Stored data
———
(** * The ownership index of fs/crypto/crypto.c (f2fs block deduplication)

    A shallow embedding of the fingerprint-keyed table [cryptArray], its
    hash [hashCrypt], its linear-probing [crypt_search] and
    [crypttable_insert], the whole-table persistence to "/citable" and the
    single-block orchestration [fscrypt_crypt_block] with its page-level
    caller [fscrypt_decrypt_pagecache_blocks].

    Conventions.
    - A [char] buffer is a [list byte]; reading past its end yields NUL.
    - [size_t] and [unsigned long] are 64 bits wide (LP64 kernel), [u64]
      is 64 bits, [unsigned int] is 32 bits; wrap-around is written out.
    - Whether plain [char] is signed is left to the compiler by the C
      standard (signed on x86, unsigned on arm before Linux 6.2), so it is
      a parameter, [char_is_signed], of everything that reads a [char] as
      a number.
    - [cryptArray] is an array of pointers: slot [i] holds NULL or points
      to a [Cryptitem].  It is a finite map from the slot number to the
      item pointed to; an absent key is a NULL slot. *)

From Stdlib Require Import ZArith Lia List Bool.
From Stdlib Require Import Strings.Byte.
From stdpp Require Import base option list gmap.

Local Open Scope Z_scope.

(** ** C data *)

Module C.

(** [#define DEDUP_TABLE_SIZE 1024*1024].  The macro body has no
    parentheses; wherever the source uses it the textual expansion is
    what is embedded.  This constant is its value where the expansion
    stands alone as an operand ([a < 1024*1024], [a %= 1024*1024],
    [cryptArray[1024*1024]]). *)
Definition DEDUP_TABLE_SIZE : Z := 1024 * 1024.

Definition size_t_max : Z := 2 ^ 64.

(** Conversion of a mathematical value to [size_t]/[unsigned long]. *)
Definition to_size_t (z : Z) : Z := z mod size_t_max.

(** Conversion to [unsigned int]. *)
Definition to_uint (z : Z) : Z := z mod 2 ^ 32.

(** Conversion to [u64]. *)
Definition to_u64 (z : Z) : Z := z mod 2 ^ 64.

(** A byte read as [unsigned char]. *)
Definition uchar (b : byte) : Z := Z.of_N (Byte.to_N b).

(** A byte read as plain [char]. *)
Definition char_val (char_is_signed : bool) (b : byte) : Z :=
  if char_is_signed && (128 <=? uchar b) then uchar b - 256 else uchar b.

Definition NUL : byte := x00.

Definition is_nul (b : byte) : bool := Byte.eqb b NUL.

(** [s[0]] and [s + 1] for a [char *]. *)
Definition deref (s : list byte) : byte := hd NUL s.
Definition advance (s : list byte) : list byte := tl s.

(** [strncmp] (lib/string.c): at most [count] characters are compared,
    as [unsigned char], and the comparison stops after a NUL. *)
Fixpoint strncmp (cs ct : list byte) (count : nat) : Z :=
  match count with
  | O => 0
  | S count' =>
      let c1 := deref cs in
      let c2 := deref ct in
      if negb (Byte.eqb c1 c2) then (if uchar c1 <? uchar c2 then -1 else 1)
      else if is_nul c1 then 0
      else strncmp (advance cs) (advance ct) count'
  end.

(** [strncpy] (lib/string.c): exactly [count] characters are stored; once
    the source's NUL has been copied the source pointer stays on it, so
    the rest of the destination is NUL. *)
Fixpoint strncpy (src : list byte) (count : nat) : list byte :=
  match count with
  | O => []
  | S count' =>
      let c := deref src in
      c :: strncpy (if is_nul c then src else advance src) count'
  end.

End C.

Import C.

(** ** The ownership index *)

(** [struct Cryptitem { char fingerprint_crypt[16]; unsigned long ino; }] *)
Record Cryptitem := mkCryptitem {
  fingerprint_crypt : list byte;
  ino : Z
}.

(** [size_t hashCrypt(char *finger)].  The last statement,
    [hash = hash % DEDUP_TABLE_SIZE], expands to [hash = hash % 1024*1024],
    which C parses as [(hash % 1024) * 1024]. *)
Definition hashCrypt (char_is_signed : bool) (finger : list byte) : Z :=
  let hash :=
    fold_left
      (fun hash i => to_size_t (hash + to_size_t (char_val char_is_signed (nth i finger NUL))))
      (seq 0 16) 0 in
  to_size_t (hash mod 1024 * 1024).

(** The loop of [crypt_search], one iteration per unit of [fuel];
    [None] is "out of fuel", [Some r] is the returned pointer ([r = None]
    for NULL). *)
Fixpoint crypt_search_loop (fuel : nat) (cryptArray : gmap Z Cryptitem)
    (finger : list byte) (hashIndex loop : Z) : option (option Cryptitem) :=
  match fuel with
  | O => None
  | S fuel' =>
      match cryptArray !! hashIndex with
      | None => Some None
      | Some item =>
          let ret := strncmp (fingerprint_crypt item) finger 16 in
          if ret =? 0 then Some (Some item)
          else
            let hashIndex := hashIndex + 1 in
            let loop := loop + 1 in
            if loop >? DEDUP_TABLE_SIZE then Some None
            else crypt_search_loop fuel' cryptArray finger
                   (hashIndex mod DEDUP_TABLE_SIZE) loop
      end
  end.

(** Iterations granted to the loops of [crypt_search] and
    [crypttable_insert]. *)
Definition probe_fuel : nat := S (Z.to_nat DEDUP_TABLE_SIZE).

(** [struct Cryptitem *crypt_search(char *finger)] *)
Definition crypt_search (char_is_signed : bool) (cryptArray : gmap Z Cryptitem)
    (finger : list byte) : option Cryptitem :=
  match crypt_search_loop probe_fuel cryptArray finger
          (hashCrypt char_is_signed finger) 0 with
  | Some r => r
  | None => None
  end.

(** How the loop of [crypttable_insert] ends. *)
Inductive insert_probe :=
| ProbeSlot (hashIndex : Z)   (* the [while] condition became false here *)
| ProbeFull.                  (* [return 1] *)

Fixpoint crypttable_insert_loop (fuel : nat) (cryptArray : gmap Z Cryptitem)
    (hashIndex loop : Z) : option insert_probe :=
  match fuel with
  | O => None
  | S fuel' =>
      match cryptArray !! hashIndex with
      | Some item =>
          if ino item >? 0 then
            let hashIndex := hashIndex + 1 in
            let hashIndex := hashIndex mod DEDUP_TABLE_SIZE in
            let loop := loop + 1 in
            if loop >? DEDUP_TABLE_SIZE then Some ProbeFull
            else crypttable_insert_loop fuel' cryptArray hashIndex loop
          else Some (ProbeSlot hashIndex)
      | None => Some (ProbeSlot hashIndex)
      end
  end.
———
### WORK TO BE COMPLETED
Where a line above holds the word "plain", copy it.

### EXPECTED ANSWER
    - Whether plain [char] is signed is left to the compiler by the C
(** A byte read as plain [char]. *)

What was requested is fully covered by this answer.